Doubtful. Unless the author wrote a book with the intent of causing others to believe he was going to carry out a violent crime, then it’s doubtful a reasonable person would view that work of fiction as a threat. Threats have to be credible to be threats. Some paranoid person reading a work of fiction and claiming it made them fear for their life is not enough to label words a threat. There has to be “reasonable fear.”

Do you not realize that EVERY state has similar laws regarding threats? FL also did before this one, and it was amended because previously it was difficult to prosecute “true” threats for the reason I already mentioned.

Here is the previous writing of the law, going back many years:

The issue with the previous language was that it specified that if someone threatened to kill, for instance, the person or family member the threat was communicated to it was a threat, but it wasn’t a threat if the threat was regarding harming someone else.

So “I’m on may way to kill your sister; you’ll never see her again” was a threat according to the old language. “I’m on my way to kill your best friend Linda; you’ll never see her again” was not. That is the reason for the change. Other states don’t have that issue, yet their similar laws going way back haven’t caused the banning of books.

Below is a law in my state regarding terroristic threats. It was passed in 1978 and last amended in 2002.

Whether or not a statement is threatening has nothing to do with the intent of the person uttering it, and everything to do with the content of the statement and the context in which it was spoken.

I take the position that there is no context in which it is appropriate to utter a statement which a reasonable person would interpret as a terroristic threat. In such a case, the police powers of the state override individual liberty.

If the police/DA think they can prove that to a jury, I say go ahead.

~Max, from Florida

Umm, “On my way! School shooter,”, when does this ‘joke’ get funny?

CMC fnord!

You had to be there.

(Kidding — I agree with you. Maybe “joke” isn’t the right word for this. “Provocative jest?”)

The two in heaviest rotation when I was a kid starting about '89 were

On top of old smokey
All covered in blood
I shot my poor teacher
with an M16 gun
I went to her funeral
I went to her grave
Some people threw flowers
I threw a granade
I blew up q city
I blew up a town
I blew my poor teacher
Right out of the ground
I opened her coffin
She wasn’t quite dead
So I took a bazooka
and blew off her head

Joy to the world my teqcher 's dead
We bar-b-qued her head
And what about the body?
We flushed it down the potty
And around and around it went
And around and around it went
And around and around and around it went

During holiday we used

Deck the halls with gasoline
Fa la la la la la la la la la
Strike a match a watch in gleem
Fa la la la la la la la la la
Watch the school burn down to ashes
Fa la la la la la la la la la
Aren’t you glad I played with matches
Fa la la la la la la la la la

It saddens me I can’t teach these to my kids or even accidentally sing them around them.

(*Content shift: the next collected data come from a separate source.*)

(* ===== verification/VfsProofs.v ===== *)
(** * The table of vnodes

    What vnodes.c does to the list of vnodes and to the pool they come from,
    and the walk from a directory to the vnode of an entry. *)

From S2P Require Import Prelude Lists Queues Slab Hash CMem CString DiskWords Cache Tfs TfsBlock TfsFile TfsTheorems Vnodes Directory DirProofs.

#[export] Instance vnode_queueing : Queueing vloc := {
  is_guard g := match g with VHead => true | VBros _ => false end;
  link_of _ := VBros;
}.

#[export] Instance vnode_queueing_laws : QueueingLaws vloc.
Proof. split; [done|]. intros g g' a b. cbn. naive_solver. Qed.

(** The pools that are slabs keep the laws. *)
Section SlabLaws.
Context {G : Type} `{!PageSource G} (bs : Z) `{!PageSourceLaws bs G}.

#[export] Instance slab_pool_laws : ObjectPoolLaws (slab_t srings * G).
Proof.
  refine {| Vnodes.pool_ok (x : slab_t srings * G) (live : gset Z) := exists blocks, slab_in bs x.1 x.2 blocks live |}.
  - intros [s g] live [blocks Hs]. destruct (slab_alloc_spec bs s g blocks live Hs) as (a & s' & g' & blocks' & Ha & _ & _ & Hres).
    exists a, (s', g'). unfold pool_alloc, slab_pool. cbn [fst snd]. rewrite Ha. split; [done|]. destruct Hres as [[? ?]|(? & ? & ?)]; [left|right]; eauto.
  - intros [s g] live a [blocks Hs] Hin. destruct (slab_free_spec bs s g blocks live a Hs Hin) as (s' & g' & blocks' & Ha & _ & _ & Hs').
    exists (s', g'). unfold pool_free, slab_pool. cbn [fst snd]. rewrite Ha. eauto.
Defined.

End SlabLaws.

Section Table.
Context {D : Type} `{!BlockDevice D, !BlockDeviceLaws D} {P : Type} `{!ObjectPool P, !ObjectPoolLaws P} `{!World}.
Notation vst := (vstate D crings (gmap hloc (list hloc)) (rings_of vloc) P).
Implicit Types s : vst.
Implicit Types f : Z * Z -> list Z.
Implicit Types h : gmap Z (Z * Z * Z * bool).

(** The vnodes [l] are on the list of the file system, and the pool has given
    out exactly the vnodes of the table. *)
Record table s (l : list Z) : Prop := {
  tb_list : exists I, qrep (bros s) {[VHead := l]} I;
  tb_nodes a : a ∈ l -> is_Some (nodes s !! a);
  tb_pool : Vnodes.pool_ok (pool s) (dom (nodes s));
}.

Lemma table_size s l : table s l -> (length l <= stdpp.base.size (nodes s))%nat.
Proof.
  intros [[I HQ] Hn _]. pose proof (q_nodup _ _ _ HQ VHead l (lookup_singleton_eq _ _)) as Hnd.
  rewrite <- (size_list_to_set (C := gset Z) l Hnd), <- size_dom. apply subseteq_size. intros a Ha%elem_of_list_to_set. by apply elem_of_dom, Hn.
Qed.

Definition index_of_node s (a : Z) : Z := match nodes s !! a with Some nd => v_index (n_vnode nd) | None => 0 end.

(** [vnodes_find] gives the first vnode of the list with the number. *)

Lemma find_loop_spec s l index : table s l -> forall l2 l1 fuel, l = l1 ++ l2 -> (length l2 < fuel)%nat ->
  find_loop fuel (default VHead (VBros <$> head l2)) index s = Some (head (filter (λ a, index_of_node s a = u32 index) l2), s).
Proof.
  intros Ht. destruct (tb_list _ _ Ht) as [I HQ]. induction l2 as [|a l2 IH]; intros l1 [|fuel] -> Hf; cbn in Hf; [lia| |lia|]; cbn [find_loop].
  - done.
  - change (default VHead (VBros <$> head (a :: l2))) with (VBros a). unfold list_is_edge. rewrite bool_decide_false by done. cbn [getINodeParent].
    destruct (tb_nodes _ _ Ht a ltac:(set_solver)) as [nd Hnd]. rewrite (run_bind (some (Some a)) _ s _ _ eq_refl).
    assert (Hna : node_at a s = Some (nd, s)) by (unfold node_at; by rewrite Hnd). vstep Hna. rewrite filter_cons.
    assert (Hi : index_of_node s a = v_index (n_vnode nd)) by (unfold index_of_node; by rewrite Hnd).
    destruct (Z.eqb_spec (v_index (n_vnode nd)) (u32 index)) as [E|E]; [by rewrite decide_True by congruence|]. rewrite decide_False by congruence.
    pose proof (q_next_member _ _ _ HQ VHead a l1 l2 (lookup_singleton_eq _ _)) as Hx. cbn [link_of vnode_queueing] in Hx.
    erewrite run_bind; [|change (op_next (bros s) (VBros a)) with (ring_next (bros s) (VBros a)); rewrite Hx; reflexivity].
    apply (IH (l1 ++ [a])); [by rewrite <- app_assoc|lia].
Qed.

Lemma vnodes_find_spec s l index : table s l ->
  vnodes_find index s = Some (head (filter (λ a, index_of_node s a = u32 index) l), s).
Proof.
  intros Ht. destruct (tb_list _ _ Ht) as [I HQ]. unfold vnodes_find. pose proof (q_next_guard _ _ _ HQ VHead l (lookup_singleton_eq _ _)) as Hx.
  erewrite run_bind; [|change (op_next (bros s) VHead) with (ring_next (bros s) VHead); rewrite Hx; reflexivity].
  unfold gets. vrun. apply (find_loop_spec s l index Ht l []); [done|]. pose proof (table_size _ _ Ht). lia.
Qed.

(** [vnodes_create] gives a new vnode, which holds a reference to its parent,
    or none. *)
Definition new_node (parent : option Z) : node := Node (set_v_refer_count zero_vnode 1) false parent.

Lemma vnodes_create_spec s l par nd : table s l -> nodes s !! par = Some nd ->
  exists o s', vnodes_create (Some par) s = Some (o, s') /\ table s' l /\ disk_of s' = disk_of s /\ mem s' = mem s /\ rootfs s' = rootfs s /\ root s' = root s /\
    match o with
    | None => nodes s' = nodes s
    | Some a => nodes s !! a = None /\ nodes s' = <[par := refer_more nd]> (<[a := new_node (Some par)]> (nodes s)) /\
        exists I, qrep (bros s') {[VHead := l]} I /\ VBros a ∈ I
    end.
Proof.
  intros [[I HQ] Hn Hp] Hpar. unfold vnodes_create. destruct (pool_alloc_law _ _ Hp) as (a & pl & Ha & Hres).
  erewrite run_bind; [|rewrite Ha; reflexivity]. cbn beta iota. unfold modify at 1. vrun. destruct (Z.eqb_spec a 0) as [E|E].
  { destruct Hres as [[_ Hp']|[? _]]; [|done]. eexists None, _. split; [reflexivity|]. by repeat split; [exists I|..]. }
  destruct Hres as [[? _]|(_ & Hfresh & Hp')]; [done|]. apply not_elem_of_dom in Hfresh. assert (Hne : par ≠ a) by congruence.
  assert (Hoff : off {[VHead := l]} VHead a).
  { intros g' l' Hl' _ Hin. apply lookup_singleton_Some in Hl' as [<- <-]. destruct (Hn a Hin). congruence. }
  destruct (q_initialize_link _ _ _ HQ VHead a Hoff) as (A' & HA & HQ'). cbn [link_of vnode_queueing] in HA, HQ'.
  unfold modify. vrun. vnext ltac:(apply links_run; exact HA). vnext ltac:(apply upd_node_run; cbn; apply lookup_insert_eq).
  vnext ltac:(apply upd_node_run; cbn; rewrite !lookup_insert_ne by done; exact Hpar).
  eexists (Some a), _. split; [reflexivity|]. cbn [nodes set_nodes set_pool set_bros bros pool disk_of mem rootfs root].
  split; [|do 4 (split; [done|])].
  - split; cbn; [by eexists|intros b Hb; destruct (Hn b Hb) as [x Hx]; rewrite !lookup_insert; repeat case_decide; eauto|].
    rewrite !dom_insert_L. replace ({[par]} ∪ ({[a]} ∪ ({[a]} ∪ dom (nodes s)))) with ({[a]} ∪ dom (nodes s)); [done|].
    assert (par ∈ dom (nodes s)) by (by apply elem_of_dom_2 in Hpar). set_solver.
  - split; [done|]. split; [by rewrite insert_insert_eq|]. exists ({[VBros a]} ∪ I). split; [done|set_solver].
Qed.

(** [vnodes_append] puts it in front. *)
Lemma vnodes_append_spec s l a nd I : table s l -> nodes s !! a = Some nd -> n_fs nd = true -> a ∉ l -> qrep (bros s) {[VHead := l]} I ->
  exists s', vnodes_append a s = Some (0, s') /\ table s' (a :: l) /\ nodes s' = nodes s /\ disk_of s' = disk_of s /\ mem s' = mem s /\
    rootfs s' = rootfs s /\ root s' = root s.
Proof.
  intros [_ Hn Hp] Ha Hfs Hin HQ. unfold vnodes_append. assert (Hna : node_at a s = Some (nd, s)) by (unfold node_at; by rewrite Ha). vstep Hna. rewrite Hfs.
  assert (Hoff : off {[VHead := l]} VHead a) by (intros g' l' Hl' _; apply lookup_singleton_Some in Hl' as [<- <-]; done).
  destruct (q_push _ _ _ HQ VHead a l (lookup_singleton_eq _ _) Hoff) as (A' & HA & HQ'). cbn [link_of vnode_queueing] in HA.
  vnext ltac:(apply links_run; exact HA).
  eexists. split; [reflexivity|]. cbn. split; [|done]. split; cbn; [exists I; by rewrite insert_singleton_eq in HQ'| |done].
  intros b [->|Hb]%elem_of_cons; [by exists nd|by apply Hn].
Qed.

End Table.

I was born in 1967 and grew up in NYC during the violent 1970s and our version was “bopped him on the bean with a rotten tangerine”. Maybe we had enough real violence or something, so we didn’t need it in our kiddie songs?

Anyway, can a lawyer chime in and tell us how this law compares to terroristic threat laws in other states? Is this an outlier? Or, was Florida an outlier because they didn’t have this law on the books before?

I’m pretty sure published songs and books wouldn’t fall under this law because they don’t have the immediacy needed. You know, the immediacy of someone posting on Twitter about being a school shooter.

OMG. The version I learned in the 1970s Atlantan suburbs was a bit more, uh, legalistic.

Glory, glory hallelujah!
Teacher hit me with a ruler
Said “teach, here I’m gonna sue ya!”
And teacher don’t teach no more!

IANAL, but it’s not difficult to compare. I posted NJ’s.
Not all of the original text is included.